Return, in their exact form, the lines that lie between the start of the data below and the line containing "Definition kwarg_line (key", with both ends included.

Data extracted from a collection:
◆ ◆ ◆ ◆ ◆ ◆ ◆

Definition count (p : event -> bool) (l : list event) : nat :=
  length (filter (fun e => p e = true) l).

(** * The doctest client *)

Definition newline : string := String (Ascii.ascii_of_nat 10) "".

(** One line of the message for a keyword argument: only json and params
    are shown, and only when their value is truthy. *)
Definition kwarg_line (key : string) (v : option value) : string :=
  match v with
  | Some x => if truthy x then newline +:+ "    " +:+ key +:+ "=" +:+ py_str x
              else ""
  | None => ""
  end.

(** What [DocTestClient.request] prints.  The keyword arguments come in the
    order every caller in the module passes them: json, then params. *)
Definition DocTestClient_request (self : Client) (method : string)
    (url : value) (kw : kwargs) : string :=
  let url := join_urls (Client.full_url self) [url] in
  method +:+ " " +:+ url
  +:+ kwarg_line "json" (json kw)
  +:+ kwarg_line "params" (VDict <$> params kw).

(** The first request in a trace. *)
Fixpoint first_request (t : list event) : option http_request :=
  match t with
  | [] => None
  | EvRequest req :: _ => Some req
  | _ :: t' => first_request t'
  end.

(** The message for a request that is about to go out. *)
Definition shown (req : http_request) : string :=
  req_method req +:+ " " +:+ req_url req
  +:+ kwarg_line "json" (json (req_kwargs req))
  +:+ kwarg_line "params" (VDict <$> params (req_kwargs req)).

(** What the doctest client prints for a proxy call: the call is run against
    a server that accepts everything, and the request it sends is shown. *)
Definition doctest (h : gmap nat pydict) (call : M value) : option string :=
  shown <$> first_request
              (trace (call (world0 (always {| status_code := 200;
                                              body_json := Some VNone |}) h)).2).

(** An expected output: a first line and indented lines after it. *)
Definition output (first : string) (more : list string) : option string :=
  Some (first +:+ Str.concat (map (fun l => newline +:+ "    " +:+ l) more)).

(** The proxies of the doctests. *)
Definition test_org : APIBase := GristAPI.Org root (VInt 123).
Definition test_workspace : APIBase := GristAPI.Workspace root (VInt 456).
Definition test_doc : APIBase := GristAPI.Doc root (VInt 789).
Definition test_table : APIBase := Doc.Table test_doc (VStr "Table1").
Definition test_records : APIBase := Table.Records test_table.
Definition test_attachments : APIBase := Doc.Attachments test_doc.
Definition test_attachment : APIBase := Doc_Attachment test_doc (VInt 123).

(** The caller's dictionaries in the doctests of [Records]. *)
Definition test_heap : gmap nat pydict :=
  {[ 0%nat := [("pet", VStr "cat"); ("age", VInt 3)];
     1%nat := [("pet", VStr "dog"); ("age", VInt 5)];
     2%nat := [("id", VInt 1); ("age", VInt 4)] ]}.

Section StrLemmas.

Implicit Types a b s t : string.

Lemma sapp_cons c a b : String c a +:+ b = String c (a +:+ b).
Proof. reflexivity. Qed.

Lemma sapp_empty_r s : s +:+ "" = s.
Proof. induction s as [|c s IH]; [done | by rewrite sapp_cons, IH]. Qed.

Lemma sapp_assoc a b s : (a +:+ b) +:+ s = a +:+ (b +:+ s).
Proof. induction a as [|c a IH]; [done | by rewrite !sapp_cons, IH]. Qed.

Lemma sapp_eq_empty a b : a +:+ b = "" -> a = "" /\ b = "".
Proof. destruct a; [done | rewrite sapp_cons; discriminate]. Qed.

Lemma rstrip_cons c s :
  Str.rstrip (String c s) =
  match Str.rstrip s with
  | EmptyString => if Str.is_slash c then EmptyString else String c EmptyString
  | r => String c r
  end.
Proof. reflexivity. Qed.

Lemma rstrip_app_nonempty a b :
  Str.rstrip b <> "" -> Str.rstrip (a +:+ b) = a +:+ Str.rstrip b.
Proof.
  intros Hb. induction a as [|c a IH]; [done |].
  rewrite !sapp_cons, rstrip_cons, IH.
  destruct (a +:+ Str.rstrip b) eqn:E; [| done].
  apply sapp_eq_empty in E as [_ E]. contradiction.
Qed.

Lemma rstrip_app_empty a b :
  Str.rstrip b = "" -> Str.rstrip (a +:+ b) = Str.rstrip a.
Proof.
  intros Hb. induction a as [|c a IH]; [done |].
  by rewrite sapp_cons, !rstrip_cons, IH.
Qed.

Lemma rstrip_idem s : Str.rstrip (Str.rstrip s) = Str.rstrip s.
Proof.
  induction s as [|c s IH]; [done |].
  rewrite rstrip_cons. destruct (Str.rstrip s) as [|c' r] eqn:E.
  - destruct (Str.is_slash c) eqn:Ec; [done |].
    by rewrite rstrip_cons, Ec.
  - by rewrite rstrip_cons, IH.
Qed.

Lemma lstrip_app_nonempty a b :
  Str.lstrip a <> "" -> Str.lstrip (a +:+ b) = Str.lstrip a +:+ b.
Proof.
  induction a as [|c a IH]; [done |]. rewrite sapp_cons. simpl.
  destruct (Str.is_slash c); [exact IH | done].
Qed.

Lemma lstrip_app_empty a b :
  Str.lstrip a = "" -> Str.lstrip (a +:+ b) = Str.lstrip b.
Proof.
  induction a as [|c a IH]; [done |]. rewrite sapp_cons. simpl.
  destruct (Str.is_slash c); [exact IH | discriminate].
Qed.

Lemma lstrip_idem s : Str.lstrip (Str.lstrip s) = Str.lstrip s.
Proof.
  induction s as [|c s IH]; [done |]. simpl.
  destruct (Str.is_slash c) eqn:E; [done |]. simpl. by rewrite E.
Qed.

Lemma rstrip_lstrip s : Str.rstrip (Str.lstrip s) = Str.lstrip (Str.rstrip s).
Proof.
  induction s as [|c s IH]; [done |].
  rewrite rstrip_cons. simpl Str.lstrip at 1.
  destruct (Str.is_slash c) eqn:Ec.
  - rewrite IH. destruct (Str.rstrip s); [done |]. simpl. by rewrite Ec.
  - rewrite rstrip_cons.
    destruct (Str.rstrip s); simpl; by rewrite Ec.
Qed.

Lemma lstrip_empty_rstrip s : Str.lstrip s = "" -> Str.rstrip s = "".
Proof.
  induction s as [|c s IH]; [done |]. simpl.
  destruct (Str.is_slash c) eqn:Ec; [| discriminate].
  intros H. by rewrite (IH H).
Qed.

Lemma core_rstrip s : Str.rstrip (core s) = core s.
Proof. apply rstrip_idem. Qed.

Lemma core_lstrip s : Str.lstrip (core s) = core s.
Proof. unfold core. by rewrite rstrip_lstrip, lstrip_idem. Qed.

Lemma core_empty_rstrip s : core s = "" -> Str.rstrip s = "".
Proof.
  unfold core. rewrite rstrip_lstrip. intros H.
  apply lstrip_empty_rstrip in H. by rewrite rstrip_idem in H.
Qed.

Lemma rstrip_empty_core s : Str.rstrip s = "" -> core s = "".
Proof. unfold core. rewrite rstrip_lstrip. by intros ->. Qed.

Lemma rstrip_slash_core s : Str.rstrip (slash_core s) = slash_core s.
Proof.
  unfold slash_core. destruct (core s) eqn:E; [done |].
  rewrite <- E. change ("/" +:+ core s) with (String "/" (core s)).
  by rewrite rstrip_cons, core_rstrip, E.
Qed.

Lemma rstrip_app_fixed a b :
  Str.rstrip a = a -> Str.rstrip b = b -> Str.rstrip (a +:+ b) = a +:+ b.
Proof.
  intros Ha Hb. destruct b as [|c b].
  - by rewrite sapp_empty_r.
  - rewrite rstrip_app_nonempty; rewrite Hb; done.
Qed.

Lemma rstrip_join_cores l : Str.rstrip (join_cores l) = join_cores l.
Proof.
  induction l as [|s l IH]; [done |].
  apply rstrip_app_fixed; [apply rstrip_slash_core | exact IH].
Qed.

Lemma join_cores_app l1 l2 :
  join_cores (l1 ++ l2)%list = join_cores l1 +:+ join_cores l2.
Proof.
  induction l1 as [|s l1 IH]; [done |].
  unfold join_cores in *. simpl. by rewrite IH, sapp_assoc.
Qed.

Lemma rstrip_join_step u x :
  Str.rstrip (join_step u x) = Str.rstrip u +:+ slash_core (py_str x).
Proof.
  unfold join_step, slash_core.
  assert (Hc : Str.rstrip ("/" +:+ Str.lstrip (py_str x)) =
               match core (py_str x) with
               | EmptyString => EmptyString
               | c => "/" +:+ c
               end).
  { change ("/" +:+ Str.lstrip (py_str x))
      with (String "/" (Str.lstrip (py_str x))).
    rewrite rstrip_cons. fold (core (py_str x)).
    by destruct (core (py_str x)). }
  destruct (core (py_str x)) eqn:E.
  - by rewrite rstrip_app_empty, rstrip_idem, sapp_empty_r.
  - rewrite rstrip_app_nonempty; rewrite Hc; done.
Qed.

(** [join_urls] in closed form. *)
Lemma join_urls_cores u us :
  join_urls u us = Str.rstrip u +:+ join_cores (map py_str us).
Proof.
  unfold join_urls. revert u.
  induction us as [|x us IH]; intros u; simpl.
  - by rewrite sapp_empty_r.
  - rewrite IH, rstrip_join_step, sapp_assoc. done.
Qed.

Lemma join_urls_rstrip u us : Str.rstrip (join_urls u us) = join_urls u us.
Proof. unfold join_urls. apply rstrip_idem. Qed.

End StrLemmas.

(** * The resolved URL *)

Lemma strip_prefix_none s p : String.prefix p s = false -> strip_prefix s p = s.
Proof. unfold strip_prefix. by intros ->. Qed.

Lemma core_of_rstrip s : core (Str.rstrip s) = core s.
Proof. unfold core. by rewrite <- rstrip_lstrip, rstrip_idem. Qed.

Lemma slash_core_rstrip s : slash_core (Str.rstrip s) = slash_core s.
Proof. unfold slash_core. by rewrite core_of_rstrip. Qed.

Lemma lstrip_slash_core s : Str.lstrip (slash_core s) = core s.
Proof.
  unfold slash_core. destruct (core s) eqn:E; [done |].
  rewrite <- E. change (Str.lstrip ("/" +:+ core s)) with (Str.lstrip (core s)).
  apply core_lstrip.
Qed.

Lemma full_url_cores c :
  Client.full_url c = Str.rstrip (server c) +:+ slash_core (base_url c).
Proof.
  unfold Client.full_url. rewrite join_urls_cores.
  unfold join_cores. simpl. by rewrite sapp_empty_r.
Qed.

Lemma request_url_cores c url :
  request_url c url =
  Str.rstrip (server c) +:+ join_cores [base_url c; py_str url].
Proof.
  unfold request_url. rewrite join_urls_cores.
  unfold Client.full_url. rewrite join_urls_rstrip, join_urls_cores.
  rewrite sapp_assoc. f_equal.
  change [base_url c; py_str url] with ([base_url c] ++ [py_str url])%list.
  by rewrite join_cores_app.
Qed.
Lemma ToString_num (z : Z) :
  (0 <= z < safe_bound)%Z ->
  ToString (num z)
  = Some (NilZero.string_of_uint (N.to_uint (Z.to_N z))).
Proof.
  intros Hz. unfold ToString, num. rewrite integral_num, Qfloor_num.
  replace (Z.abs z <? safe_bound)%Z with true
    by (symmetry; apply Z.ltb_lt; lia).
  cbn [andb]. f_equal.
  destruct z as [|p|p]; [reflexivity | reflexivity | lia].
Qed.

Lemma upto_In (n : nat) (z : Z) : (0 <= z < Z.of_nat n)%Z -> In z (upto n).
Proof.
  induction n as [|k IH]; simpl; intros H; [lia|].
  apply in_or_app.
  destruct (Z.eq_dec z (Z.of_nat k)) as [->|Hne];
    [right; now left | left; apply IH; lia].
Qed.

Lemma pad_seconds (r : Z) :
  (0 <= r < 60)%Z ->
  padStart (NilZero.string_of_uint (N.to_uint (Z.to_N r))) 2 "0"
  = two_digits r.
Proof.
  intros Hr.
  assert (A : forallb
            (fun r => String.eqb
                        (padStart
                           (NilZero.string_of_uint (N.to_uint (Z.to_N r)))
                           2 "0")
                        (two_digits r)) (upto 60) = true)
    by (vm_compute; reflexivity).
  rewrite forallb_forall in A.
  apply String.eqb_eq, A, upto_In. exact Hr.
Qed.

Lemma Qfloor_nonneg (q : Qc) : (0 <= q)%Q -> (0 <= Qfloor q)%Z.
Proof.
  intros H. rewrite <- (Qfloor_Z 0). now apply Qfloor_resp_le.
Qed.

Lemma lt_zero_false (q : Qc) : (0 <= q)%Q -> lt (Fin q) (num 0) = false.
Proof.
  intros H. simpl. destruct (Qc_ltb q _) eqn:E; [|reflexivity].
  apply Qc_ltb_lt in E. rewrite this_num in E.
  change (inject_Z 0) with 0%Q in E. lra.
Qed.

(** On a non-negative number below [2^53], [formatTime] prints what the
    specification describes. *)
Lemma formatTime_finite (q : Qc) :
  (0 <= q)%Q -> (q < inject_Z safe_bound)%Q ->
  formatTime (Fin q) = Some (minutes_seconds (Qfloor q)).
Proof.
  intros Hq Hb. pose proof (Qfloor_nonneg q Hq) as Hz.
  assert (Hzb : (Qfloor q < safe_bound)%Z).
  { rewrite Zlt_Qlt. apply Qle_lt_trans with q; [apply Qfloor_le | exact Hb]. }
  pose proof (Z.mod_pos_bound (Qfloor q) 60 ltac:(lia)) as Hr.
  assert (Hm : (0 <= Qfloor q / 60 < safe_bound)%Z).
  { split; [apply Z.div_pos; lia|].
    apply Z.le_lt_trans with (Qfloor q); [|exact Hzb].
    apply Z.div_le_upper_bound; lia. }
  unfold formatTime. rewrite lt_zero_false by assumption.
  cbn [Number_isFinite negb orb].
  change (Math_floor (Fin q)) with (num (Qfloor q)).
  rewrite div_num_60, rem_num_60 by lia.
  rewrite !ToString_num by (unfold safe_bound in *; lia).
  rewrite pad_seconds by assumption.
  reflexivity.
Qed.


Lemma formatTime_guard (n : number) :
  Number_isFinite n = false \/ lt n (num 0) = true ->
  formatTime n = Some "0:00".
Proof.
  intros [H | H]; unfold formatTime; rewrite H; simpl; auto.
  now rewrite orb_true_r.
Qed.

(** Flooring commutes with the division by sixty. *)
Lemma Qfloor_div_60 (q : Qc) :
  Qfloor (q / Q2Qc (inject_Z 60))%Qc = (Qfloor q / 60)%Z.
Proof.
  rewrite this_div, this_num.
  pose proof (Qfloor_le q) as L. pose proof (Qlt_floor q) as U.
  set (z := Qfloor q) in *.
  pose proof (Z.div_mod z 60 ltac:(lia)) as DM.
  pose proof (Z.mod_pos_bound z 60 ltac:(lia)) as MB.
  set (k := (z / 60)%Z) in *.
  assert (Lk : (inject_Z k <= q / inject_Z 60)%Q).
  { apply Qle_shift_div_l; [reflexivity|].
    rewrite <- inject_Z_mult. apply Qle_trans with (inject_Z z); [|exact L].
    rewrite <- Zle_Qle. lia. }
  assert (Uk : (q / inject_Z 60 < inject_Z (k + 1))%Q).
  { apply Qlt_shift_div_r; [reflexivity|].
    rewrite <- inject_Z_mult.
    apply Qlt_le_trans with (inject_Z (z + 1)); [exact U|].
    rewrite <- Zle_Qle. lia. }
  pose proof (Qfloor_le (q / inject_Z 60)) as L2.
  pose proof (Qlt_floor (q / inject_Z 60)) as U2.
  set (f := Qfloor (q / inject_Z 60)) in *.
  assert (inject_Z f < inject_Z (k + 1))%Q by lra.
  assert (inject_Z k < inject_Z (f + 1))%Q by lra.
  rewrite <- Zlt_Qlt in *. lia.
Qed.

◆ ◆ ◆ ◆ ◆ ◆ ◆

Worked solution:
Definition count (p : event -> bool) (l : list event) : nat :=
  length (filter (fun e => p e = true) l).

(** * The doctest client *)

Definition newline : string := String (Ascii.ascii_of_nat 10) "".

(** One line of the message for a keyword argument: only json and params
    are shown, and only when their value is truthy. *)
Definition kwarg_line (key : string) (v : option value) : string :=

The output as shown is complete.